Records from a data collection
>>>>>

(* ===== verification/Prelude.v ===== *)
(** * NuSync: a verification library

    NuSync ([src/], Go) is a daemon that keeps a directory in sync among peers.
    A change of a watched file is cut into chunks by content, the chunks go to
    a content-addressed store, a record (Merkle root, chunk list, size, Lamport
    timestamp) goes to an index, and the change is announced by gossip.  A node
    that hears of a version it should have, by gossip, by comparing catalogs
    (anti-entropy) or through its local API, pulls the file: it asks a peer for
    the missing chunks and the record, learns which peers hold which chunk,
    fetches the rarest first, assembles the file from its store, saves the
    record and announces it in turn.

    ** Files

    Foundations, for the language and its standard library:
    - [Prelude]: Go results ([result], [error]), the state-and-error monad
      [stM], list lemmas, the hint database [nusync].
    - [GoBytes]: bytes, [[32]byte], machine integers with their wrap-around,
      the order of strings, hexadecimal; [Sha256]: an executable SHA-256 and
      HMAC; [GoFloat]: float64 and durations; [Strconv]: numbers as text;
      [Json]: the part of encoding/json that is used, with its UTF-8 repair;
      [Path]: path/filepath on Unix; [Http]: the part of net/url and net/http
      that is used, from the URL a client builds to the request a handler gets.
    - [Fs]: the calls of package os.  The files are a map from path to content;
      every call takes the next outcome from a list ([os_io]), which may be a
      failure or a partial write, so a theorem about all lists is one about all
      patterns of I/O failure; the empty list means that nothing fails.

    Components, one Module each, named after the Go package:
    - [Cas] ([internal/store/cas.go]): [Put], [GetFile], [Get]; [CasRace] runs
      any number of [Put]s of one hash with their system calls interleaved.
    - [Meta] ([internal/store/meta.go]): records and catalog; bbolt is the
      class [Bolt] with the laws [BoltLaws], instantiated by [map_bolt].
    - [Auth] ([internal/auth]): the signers and verifiers of HTTP requests and
      gRPC calls, with base64.
    - [Dataplane] ([internal/dataplane]): the HTTP server with its limit on
      streams (the semaphore is the class [Semaphore] with [SemaphoreLaws],
      instantiated by [counting_sem]; overlapping streams are a step relation)
      and the client; [Wire] connects a client to servers, request line by
      request line.
    - [Chunker] ([internal/chunker]): [ChunkFile]; the fastcdc library is the
      class [FastCDC] with its contract [FastCDCLaws], instantiated by
      [fixed_cdc].  The loop has fuel, one more than the file has bytes, which
      [ChunkFile_reassembles] shows to be enough, every chunk being non-empty.
    - [Merkle] ([internal/merkle]): [ComputeRoot]; the fuel of its loop is the
      number of hashes, which shrinks with every level ([ComputeRoot_tree]).
    - [Assembler] ([internal/assembler]): [SparseFile] and [Assemble].
    - [Control] ([internal/control/service.go]): the gRPC service;
      [ControlClient] ([client.go]): its client, with gRPC as the class
      [GrpcDelivers], instantiated by [direct_grpc].
    - [Scheduler] ([internal/scheduler]): health tracker, backoff, rarest-first
      order; [sort.Slice] is the class [SortSlice] with [SortSliceLaws],
      instantiated by [insertion_sort].
    - [Discovery] ([internal/discovery]): announcements, ports, peers.
    - [Orchestrator] ([internal/orchestrator]): [Pull].  Everything the network
      answers is an arbitrary environment ([PeerNet]); the goroutine that
      fetches a chunk is one step, and the steps come in an arbitrary order.
    - [Watcher] ([internal/watcher]): the walk over the directory tree; the
      loop, its timers and the goroutines they start as a step relation.
    - [Quiet] and [Clock] ([internal/daemon/quiet.go] and the Lamport clock of
      [daemon.go]); [Clock] also has the clock's atomic operations as a step
      relation.
    - [Daemon] ([internal/daemon/daemon.go], [api.go]): the state of a node as
      a record, one definition per handler.
    - [Node]: everything that can happen to one node as a step relation.
    - [Cluster]: nodes that answer each other.  What a [Pull] needs of its
      network is the class [HonestNet].
    - [Wired]: the network that [NewDaemon] builds from the control plane and
      the data plane, as an instance of [HonestNet].
    - [Main] ([cmd/nusyncd/main.go]): from the flags to a serving node.

    The Modules whose names end in [Examples] hold concrete nodes and the
    instances of the theorems at them.

    ** Theorems

    - End to end ([Wired], [Cluster]): an edit on one node followed by a sync on
      another, through signed calls and requests, gives the same file and
      record; so does the next anti-entropy round when the announcement was
      lost; a [Pull] among healthy nodes succeeds.
      Collision-freeness of SHA-256 is never assumed in general: where needed
      it is a hypothesis on the byte strings that occur, or a collision among
      strings actually hashed is the other case of the conclusion.
    - Safety of a node ([Node], [Orchestrator], [Cas], [Main]): the store stays
      sound through every run with any inputs and I/O failures; files outside
      the two directories are not touched; numbers stay within 64 bits; a
      failing [Pull] leaves the index alone; a synced file is not taken for a
      local change; with the default data directory the two directories are
      apart and the store is not watched.
    - Concurrency ([CasRace], [Clock], [Dataplane], [Watcher]): [Put]s of the
      same data agree, each returns, and one by itself is the sequential [Put];
      the clock is linearizable; streams are bounded and drain; the watcher
      calls back only for a cause, after the quiet period, and loses no change.
    - Versions ([Daemon], [Clock]): last-writer-wins is a strict total order
      and independent of arrival; two nodes at rest agree on every file; the
      clock's timestamps increase.
    - Authentication and transfer ([Auth], [Dataplane], [Wire],
      [ControlClient]): signed requests and calls are accepted by every node
      with the secret, for the allowed time and for nothing else; a request
      that is refused learns nothing; records, catalogs and chunks arrive as
      they are in the peer's index and store.
    - Functional behaviour of the handlers and components, errors included:
      [HandleFileChange], [handleAnnouncement], [reconcileWithPeer], the API,
      chunking, diffing, availability, rarity, backoff, cooldown, assembly; and
      round trips of records, announcements, ports and objects.
    - Behaviour that is probably not intended, stated as it is: edits lost after
      a restart ([stale_clock_loses]), going back in time
      ([Pull_can_regress]), leaving the sync directory
      ([traversal_destination]), ties decided by the holder
      ([tie_decided_by_holder]), ambiguous roots ([ComputeRoot_ambiguous]),
      repeated chunks ([duplicates_inflate]), wrap-around of the clock
      ([largest_timestamp_wraps]), objects of wrong content after a race
      ([race_corrupts]), names that do not survive the URL
      ([FetchMeta_unescaped]), files too large for one gRPC message
      ([large_file_refused]), directories that are never watched
      ([late_directory_unwatched]), a timer that fires early
      ([stray_timer_fires_early]), a sync directory inside the store
      ([objects_synced]).

    ** Not modelled

    Parsing of the flags, signals, listening sockets and timeouts; memberlist
    (its member list and messages are inputs), fsnotify (its events are
    inputs) and the code protoc generates (its messages are records of
    [Control] and [ControlClient], with their sizes).  Directories, permissions
    and descriptors of the file system outside [CasRace]; logging; the exact
    text of errors; range and precondition headers of HTTP requests; panics
    other than that of [GetActivePeers] (a chunk hash of less than four bytes
    in a peer's answer, which the code slices for an error message, is one).
    Goroutines of a node are single steps of [Node]: overlapping syncs of
    different files are not interleaved further, and [Put] is one step there,
    which [CasRace] justifies for callers with the right data and shows to be
    wrong for others.

    Planned next: the goroutines of one [Pull] and of overlapping syncs as
    steps of their own, and anti-entropy rounds over several nodes. *)

From stdpp Require Export base list list_numbers gmap sets strings sorting.
From Stdlib Require Export ZArith Lia.
From Stdlib Require Import Strings.Byte.

#[global] Set Default Goal Selector "!".
#[global] Set Warnings "-clear-no-such-hyp".

(** ** Results: Go's [(T, error)] pairs *)

(** A Go error value.  [EOS] is the [*PathError] of an [os] call, [EMsg] an
    [errors.New]/[fmt.Errorf] value (the text is the literal part of the
    format), [EWrap] an [fmt.Errorf] whose format has a [%w]. *)
Inductive error :=
  | EOS (op path : string)
  | EMsg (text : string)
  | EWrap (text : string) (inner : error).

#[global] Instance error_eq_dec : EqDecision error.
Proof. solve_decision. Defined.

(** [Ok a] is [(a, nil)]; [Err e] is a zero value with a non-nil error. *)
Inductive result (A : Type) :=
  | Ok (a : A)
  | Err (e : error).
Arguments Ok {A} a.
Arguments Err {A} e.

Definition is_ok {A} (r : result A) : bool :=
  match r with Ok _ => true | Err _ => false end.

(** ** A state-and-error monad *)

(** The effectful functions of the program thread a state [S] and may return
    an error; an error does not undo the effects made before it. *)
Definition stM (S A : Type) : Type := S → result A * S.

#[global] Instance stM_ret {S} : MRet (stM S) := λ A a s, (Ok a, s).
#[global] Instance stM_bind {S} : MBind (stM S) := λ A B k m s,
  match m s with
  | (Ok a, s') => k a s'
  | (Err e, s') => (Err e, s')
  end.

Lemma ran_ok {S} (x : result unit * S) : is_ok x.1 = true → x = (Ok tt, x.2).
Proof. by destruct x as [[[]|] ?]. Qed.

Lemma ran_err {S} (x : result unit * S) : is_ok x.1 = false → ∃ err, x = (Err err, x.2).
Proof. destruct x as [[[]|err] ?]; [done|by exists err]. Qed.

(** ** Lists *)

Lemma filter_one {A} `{EqDecision A} (l : list A) x :
  NoDup l → x ∈ l → length (filter (λ y, y = x) l) = 1.
Proof.
  induction 1 as [|y l Hy Hnd IH]; [by intros ?%elem_of_nil|].
  intros [->|Hx]%elem_of_cons; rewrite filter_cons.
  - rewrite decide_True by done. simpl. f_equal. apply length_zero_iff_nil.
    apply elem_of_nil_inv. intros z [-> ?]%list_elem_of_filter. done.
  - rewrite decide_False by (by intros ->). by apply IH.
Qed.

Lemma length_ne_0 {A} (l : list A) : length l ≠ 0 ↔ ∃ x, x ∈ l.
Proof.
  destruct l as [|x l]; simpl; [split; [done|intros [x Hx]; by apply elem_of_nil in Hx]|].
  split; [intros _; exists x; apply list_elem_of_here|done].
Qed.

Lemma app_eq_prefix {A} (a b x y : list A) : a ++ x = b ++ y → a `prefix_of` b ∨ b `prefix_of` a.
Proof.
  revert b. induction a as [|e a IH]; intros b H; [left; apply prefix_nil|].
  destruct b as [|f b]; [right; apply prefix_nil|]. injection H as -> H.
  destruct (IH _ H); [left|right]; by apply prefix_cons.
Qed.

Lemma Forall2_same {A D} (Q Q' : A → D → Prop) l k k' :
  Forall2 Q l k → Forall2 Q' l k' → (∀ a x y, Q a x → Q' a y → x = y) → k = k'.
Proof.
  intros H. revert k'. induction H as [|a x l k Hx H IH]; intros k' H' Heq; inversion H' as [|? y ? k2];
    subst; [done|]. f_equal; [by eapply Heq|by apply IH].
Qed.

(** ** Automation *)

(** Facts that are chained along sequences of operations: invariants kept by
    single steps, resolved with [eauto with nusync]. *)
Create HintDb nusync.

(** A statement about concrete paths that evaluates to a clash. *)
Ltac clash E := vm_compute in E; discriminate E.

(** [¬ l `prefix_of` k] for concrete [l] and [k]. *)
Ltac not_prefix := let k := fresh in let E := fresh in intros [k E]; clash E.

<<<<<

* _AIM OF THE EXERCISE_
Print exactly the lines above, between the one holding "- Functional behaviour" and the one holding "and descriptors of", inclusive, and nothing besides.

* _ANSWER FOR THIS EXERCISE_
    - Functional behaviour of the handlers and components, errors included:
      [HandleFileChange], [handleAnnouncement], [reconcileWithPeer], the API,
      chunking, diffing, availability, rarity, backoff, cooldown, assembly; and
      round trips of records, announcements, ports and objects.
    - Behaviour that is probably not intended, stated as it is: edits lost after
      a restart ([stale_clock_loses]), going back in time
      ([Pull_can_regress]), leaving the sync directory
      ([traversal_destination]), ties decided by the holder
      ([tie_decided_by_holder]), ambiguous roots ([ComputeRoot_ambiguous]),
      repeated chunks ([duplicates_inflate]), wrap-around of the clock
      ([largest_timestamp_wraps]), objects of wrong content after a race
      ([race_corrupts]), names that do not survive the URL
      ([FetchMeta_unescaped]), files too large for one gRPC message
      ([large_file_refused]), directories that are never watched
      ([late_directory_unwatched]), a timer that fires early
      ([stray_timer_fires_early]), a sync directory inside the store
      ([objects_synced]).

    ** Not modelled

    Parsing of the flags, signals, listening sockets and timeouts; memberlist
    (its member list and messages are inputs), fsnotify (its events are
    inputs) and the code protoc generates (its messages are records of
    [Control] and [ControlClient], with their sizes).  Directories, permissions
    and descriptors of the file system outside [CasRace]; logging; the exact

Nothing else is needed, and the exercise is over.